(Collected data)
%%
Lemma dfs_spec fuel : ∀ id state,
  searched state →
  (∀ a, state !! a = Some 1%Z → tc dep a (key id)) →
  size (unopened state) < fuel →
  search_ok (key id) state (dfs key fuel idx id state).
Proof.
  induction fuel as [| fuel IH]; intros id state Hs Hopen Hfuel; [lia |]. simpl.
  destruct (state !! key id) as [v |] eqn:Hid.
  { destruct (searched_values _ Hs _ _ Hid) as [-> | ->].
    - exists true, state. split; [done |]. exists (key id). by apply Hopen.
    - exists false, state. split; [done |]. split; [by apply searched_on_refl | done]. }
  set (deps := DependsOn (default zero_step (idx !! key id))).
  assert (Hdep : ∀ x, x ∈ deps → dep (key id) (key x) ∧ key id ∈ dom idx).
  { intros x. unfold deps. destruct (idx !! key id) as [step |] eqn:Hstep; simpl.
    - intros Hx. split; [| apply elem_of_dom; eauto]. exists step. split; [done |].
      apply list_elem_of_fmap. eauto.
    - by intros ?%not_elem_of_nil. }
  edestruct (ContainsFunc_spec (dfs key fuel idx) deps (<[key id := 1%Z]> state))
    as (found & s2 & -> & H2).
  { by apply searched_on_refl, searched_open. }
  { intros x s Hx [Hs2 Ho Hd]. destruct (Hdep x Hx) as [Hdx Hin].
    apply IH; [done | |].
    - intros a Ha%Ho. destruct (decide (a = key id)) as [-> | Hne]; simplify_map_eq.
      + by apply tc_once.
      + eapply tc_r; [by apply Hopen | done].
    - unfold unopened in *. rewrite dom_insert_L in Hd.
      assert (Hnin : key id ∉ dom state) by (by apply not_elem_of_dom).
      enough (size (dom idx ∖ dom s) < size (dom idx ∖ dom state)) by lia.
      apply subset_size. set_solver. }
  destruct found; [by exists true, s2 |]. destruct H2 as [Hon Hall].
  exists false, (<[key id := 2%Z]> s2). split; [done |]. split; [| by simplify_map_eq].
  apply searched_close; [done.. |].
  constructor. intros b (step & Hstep & Hb). apply list_elem_of_fmap in Hb as (x & -> & Hx).
  eapply searched_done; [apply Hon |]. apply Hall. unfold deps. by rewrite Hstep.
Qed.

Lemma cycle_loop_spec fuel steps : ∀ state,
  searched state → (∀ a, state !! a ≠ Some 1%Z) → size (dom idx) < fuel →
  ∃ b, cycle_loop key fuel idx steps state = Some b ∧
    if b then ∃ a, tc dep a a else ∀ step, step ∈ steps → grounded (key (Id step)).
Proof.
  induction steps as [| step steps IH]; intros state Hs Hno Hfuel; simpl.
  { exists false. split; [done |]. by intros x ?%not_elem_of_nil. }
  case_bool_decide as Hdone.
  { destruct (IH state Hs Hno Hfuel) as (b & -> & Hb). exists b. split; [done |].
    destruct b; [done |]. intros x [-> | Hx]%elem_of_cons; [by eapply searched_done | by apply Hb]. }
  destruct (dfs_spec fuel (Id step) state) as (found & s2 & -> & H2); [done | by intros ? ?%Hno | |].
  { eapply Nat.le_lt_trans; [apply subseteq_size | exact Hfuel]. unfold unopened. set_solver. }
  destruct found; [by exists true |]. destruct H2 as [[Hs2 Ho _] Hid].
  destruct (IH s2) as (b & -> & Hb); [done | intros a Ha%Ho; by eapply Hno | done |].
  exists b. split; [done |]. destruct b; [done |].
  intros x [-> | Hx]%elem_of_cons; [by eapply searched_done | by apply Hb].
Qed.
End CycleSpec.

Section HasCycle.
Context (key : string → string).

Lemma index_steps_acc steps : ∀ m : gmap string MetaSkillStepDefinition,
  foldl (λ m step, <[key (Id step) := step]> m) m steps =
  index_steps key steps ∪ m.
Proof.
  unfold index_steps. induction steps as [| step steps IH]; intros m; simpl.
  { by rewrite (left_id_L ∅ (∪)). }
  rewrite (IH (<[_ := _]> m)), (IH (<[_ := _]> ∅)).
  rewrite <- (assoc_L (∪)). f_equal. rewrite <- insert_union_l. by rewrite (left_id_L ∅ (∪)).
Qed.

Lemma index_steps_cons step steps :
  index_steps key (step :: steps) = index_steps key steps ∪ {[key (Id step) := step]}.
Proof. unfold index_steps at 1. simpl. by rewrite index_steps_acc. Qed.

Lemma index_steps_size steps : size (dom (index_steps key steps)) ≤ length steps.
Proof.
  induction steps as [| step steps IH]; [done |].
  rewrite index_steps_cons, dom_union_L, dom_singleton_L, size_union_alt. simpl.
  enough (size ({[key (Id step)]} ∖ dom (index_steps key steps)) ≤ 1) by lia.
  rewrite <- (size_singleton (C := gset string) (key (Id step))). apply subseteq_size. set_solver.
Qed.

(** With distinct ids the index is the list. *)
Lemma index_steps_lookup steps : NoDup (key ∘ Id <$> steps) → ∀ a step,
  index_steps key steps !! a = Some step ↔ step ∈ steps ∧ key (Id step) = a.
Proof.
  induction steps as [| s steps IH]; intros Hnd a step.
  { split; [done |]. by intros [?%not_elem_of_nil _]. }
  rewrite fmap_cons in Hnd. apply NoDup_cons in Hnd as [Hs Hnd]. rewrite index_steps_cons.
  rewrite lookup_union_Some_raw, IH by done. rewrite elem_of_cons, lookup_singleton_Some.
  assert (Hno : index_steps key steps !! key (Id s) = None).
  { apply eq_None_not_Some. intros (step' & [Hin Hk]%IH); [| done]. apply Hs.
    apply list_elem_of_fmap. exists step'. by split. }
  split.
  - intros [[? ?] | (_ & <- & <-)]; auto.
  - intros [[-> | ?] <-]; [right | left]; auto.
Qed.

Lemma index_steps_dom steps a : a ∈ dom (index_steps key steps) ↔ ∃ step, step ∈ steps ∧ key (Id step) = a.
Proof.
  induction steps as [| s steps IH].
  { split; [set_solver |]. by intros (? & ?%not_elem_of_nil & _). }
  rewrite index_steps_cons, dom_union_L, dom_singleton_L, elem_of_union, IH, elem_of_singleton.
  setoid_rewrite elem_of_cons. naive_solver.
Qed.

Lemma has_cycle_spec steps :
  ∃ b, has_cycle key steps = Some b ∧
    (b = true ↔ ∃ a, tc (dep key (index_steps key steps)) a a).
Proof.
  destruct (cycle_loop_spec key (index_steps key steps) (S (length steps)) steps ∅) as (b & Hb & Hspec).
  { by split. }
  { done. }
  { pose proof (index_steps_size steps). lia. }
  exists b. split; [exact Hb |]. destruct b; [done |]. split; [done |].
  intros (a & Ha). exfalso.
  assert (∃ step, step ∈ steps ∧ key (Id step) = a) as (step & Hin & <-).
  { apply index_steps_dom, elem_of_dom.
    inversion Ha as [x y (s & Hs & _) | x y z (s & Hs & _)]; subst; eauto. }
  by eapply grounded_no_cycle; [apply Hspec |].
Qed.
End HasCycle.
(** ** Validation accepts the well-formed plans *)

Lemma for_each_ok {A} (f : A → res ()) l : for_each f l = Ok tt ↔ ∀ x, x ∈ l → f x = Ok tt.
Proof.
  induction l as [| x l IH]; simpl.
  { split; [by intros _ x ?%not_elem_of_nil | done]. }
  destruct (f x) as [[] | e] eqn:Hx; rewrite ?IH; setoid_rewrite elem_of_cons.
  - naive_solver.
  - split; [done |]. intros H. rewrite H in Hx; auto.
Qed.

Lemma for_each_cases {A} (f : A → res ()) l : for_each f l = Ok tt ∨ ∃ e, for_each f l = Fail e.
Proof. destruct (for_each f l) as [[] | e]; eauto. Qed.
%%
What to do:
Print every entry exactly as written.

Expected answer:
Lemma dfs_spec fuel : ∀ id state,
  searched state →
  (∀ a, state !! a = Some 1%Z → tc dep a (key id)) →
  size (unopened state) < fuel →
  search_ok (key id) state (dfs key fuel idx id state).
Proof.
  induction fuel as [| fuel IH]; intros id state Hs Hopen Hfuel; [lia |]. simpl.
  destruct (state !! key id) as [v |] eqn:Hid.
  { destruct (searched_values _ Hs _ _ Hid) as [-> | ->].
    - exists true, state. split; [done |]. exists (key id). by apply Hopen.
    - exists false, state. split; [done |]. split; [by apply searched_on_refl | done]. }
  set (deps := DependsOn (default zero_step (idx !! key id))).
  assert (Hdep : ∀ x, x ∈ deps → dep (key id) (key x) ∧ key id ∈ dom idx).
  { intros x. unfold deps. destruct (idx !! key id) as [step |] eqn:Hstep; simpl.
    - intros Hx. split; [| apply elem_of_dom; eauto]. exists step. split; [done |].
      apply list_elem_of_fmap. eauto.
    - by intros ?%not_elem_of_nil. }
  edestruct (ContainsFunc_spec (dfs key fuel idx) deps (<[key id := 1%Z]> state))
    as (found & s2 & -> & H2).
  { by apply searched_on_refl, searched_open. }
  { intros x s Hx [Hs2 Ho Hd]. destruct (Hdep x Hx) as [Hdx Hin].
    apply IH; [done | |].
    - intros a Ha%Ho. destruct (decide (a = key id)) as [-> | Hne]; simplify_map_eq.
      + by apply tc_once.
      + eapply tc_r; [by apply Hopen | done].
    - unfold unopened in *. rewrite dom_insert_L in Hd.
      assert (Hnin : key id ∉ dom state) by (by apply not_elem_of_dom).
      enough (size (dom idx ∖ dom s) < size (dom idx ∖ dom state)) by lia.
      apply subset_size. set_solver. }
  destruct found; [by exists true, s2 |]. destruct H2 as [Hon Hall].
  exists false, (<[key id := 2%Z]> s2). split; [done |]. split; [| by simplify_map_eq].
  apply searched_close; [done.. |].
  constructor. intros b (step & Hstep & Hb). apply list_elem_of_fmap in Hb as (x & -> & Hx).
  eapply searched_done; [apply Hon |]. apply Hall. unfold deps. by rewrite Hstep.
Qed.

Lemma cycle_loop_spec fuel steps : ∀ state,
  searched state → (∀ a, state !! a ≠ Some 1%Z) → size (dom idx) < fuel →
  ∃ b, cycle_loop key fuel idx steps state = Some b ∧
    if b then ∃ a, tc dep a a else ∀ step, step ∈ steps → grounded (key (Id step)).
Proof.
  induction steps as [| step steps IH]; intros state Hs Hno Hfuel; simpl.
  { exists false. split; [done |]. by intros x ?%not_elem_of_nil. }
  case_bool_decide as Hdone.
  { destruct (IH state Hs Hno Hfuel) as (b & -> & Hb). exists b. split; [done |].
    destruct b; [done |]. intros x [-> | Hx]%elem_of_cons; [by eapply searched_done | by apply Hb]. }
  destruct (dfs_spec fuel (Id step) state) as (found & s2 & -> & H2); [done | by intros ? ?%Hno | |].
  { eapply Nat.le_lt_trans; [apply subseteq_size | exact Hfuel]. unfold unopened. set_solver. }
  destruct found; [by exists true |]. destruct H2 as [[Hs2 Ho _] Hid].
  destruct (IH s2) as (b & -> & Hb); [done | intros a Ha%Ho; by eapply Hno | done |].
  exists b. split; [done |]. destruct b; [done |].
  intros x [-> | Hx]%elem_of_cons; [by eapply searched_done | by apply Hb].
Qed.
End CycleSpec.

Section HasCycle.
Context (key : string → string).

Lemma index_steps_acc steps : ∀ m : gmap string MetaSkillStepDefinition,
  foldl (λ m step, <[key (Id step) := step]> m) m steps =
  index_steps key steps ∪ m.
Proof.
  unfold index_steps. induction steps as [| step steps IH]; intros m; simpl.
  { by rewrite (left_id_L ∅ (∪)). }
  rewrite (IH (<[_ := _]> m)), (IH (<[_ := _]> ∅)).
  rewrite <- (assoc_L (∪)). f_equal. rewrite <- insert_union_l. by rewrite (left_id_L ∅ (∪)).
Qed.

Lemma index_steps_cons step steps :
  index_steps key (step :: steps) = index_steps key steps ∪ {[key (Id step) := step]}.
Proof. unfold index_steps at 1. simpl. by rewrite index_steps_acc. Qed.

Lemma index_steps_size steps : size (dom (index_steps key steps)) ≤ length steps.
Proof.
  induction steps as [| step steps IH]; [done |].
  rewrite index_steps_cons, dom_union_L, dom_singleton_L, size_union_alt. simpl.
  enough (size ({[key (Id step)]} ∖ dom (index_steps key steps)) ≤ 1) by lia.
  rewrite <- (size_singleton (C := gset string) (key (Id step))). apply subseteq_size. set_solver.
Qed.

(** With distinct ids the index is the list. *)
Lemma index_steps_lookup steps : NoDup (key ∘ Id <$> steps) → ∀ a step,
  index_steps key steps !! a = Some step ↔ step ∈ steps ∧ key (Id step) = a.
Proof.
  induction steps as [| s steps IH]; intros Hnd a step.
  { split; [done |]. by intros [?%not_elem_of_nil _]. }
  rewrite fmap_cons in Hnd. apply NoDup_cons in Hnd as [Hs Hnd]. rewrite index_steps_cons.
  rewrite lookup_union_Some_raw, IH by done. rewrite elem_of_cons, lookup_singleton_Some.
  assert (Hno : index_steps key steps !! key (Id s) = None).
  { apply eq_None_not_Some. intros (step' & [Hin Hk]%IH); [| done]. apply Hs.
    apply list_elem_of_fmap. exists step'. by split. }
  split.
  - intros [[? ?] | (_ & <- & <-)]; auto.
  - intros [[-> | ?] <-]; [right | left]; auto.
Qed.

Lemma index_steps_dom steps a : a ∈ dom (index_steps key steps) ↔ ∃ step, step ∈ steps ∧ key (Id step) = a.
Proof.
  induction steps as [| s steps IH].
  { split; [set_solver |]. by intros (? & ?%not_elem_of_nil & _). }
  rewrite index_steps_cons, dom_union_L, dom_singleton_L, elem_of_union, IH, elem_of_singleton.
  setoid_rewrite elem_of_cons. naive_solver.
Qed.

Lemma has_cycle_spec steps :
  ∃ b, has_cycle key steps = Some b ∧
    (b = true ↔ ∃ a, tc (dep key (index_steps key steps)) a a).
Proof.
  destruct (cycle_loop_spec key (index_steps key steps) (S (length steps)) steps ∅) as (b & Hb & Hspec).
  { by split. }
  { done. }
  { pose proof (index_steps_size steps). lia. }
  exists b. split; [exact Hb |]. destruct b; [done |]. split; [done |].
  intros (a & Ha). exfalso.
  assert (∃ step, step ∈ steps ∧ key (Id step) = a) as (step & Hin & <-).
  { apply index_steps_dom, elem_of_dom.
    inversion Ha as [x y (s & Hs & _) | x y z (s & Hs & _)]; subst; eauto. }
  by eapply grounded_no_cycle; [apply Hspec |].
Qed.
End HasCycle.
(** ** Validation accepts the well-formed plans *)

Lemma for_each_ok {A} (f : A → res ()) l : for_each f l = Ok tt ↔ ∀ x, x ∈ l → f x = Ok tt.
Proof.
  induction l as [| x l IH]; simpl.
  { split; [by intros _ x ?%not_elem_of_nil | done]. }
  destruct (f x) as [[] | e] eqn:Hx; rewrite ?IH; setoid_rewrite elem_of_cons.
  - naive_solver.
  - split; [done |]. intros H. rewrite H in Hx; auto.
Qed.

Lemma for_each_cases {A} (f : A → res ()) l : for_each f l = Ok tt ∨ ∃ e, for_each f l = Fail e.
Proof. destruct (for_each f l) as [[] | e]; eauto. Qed.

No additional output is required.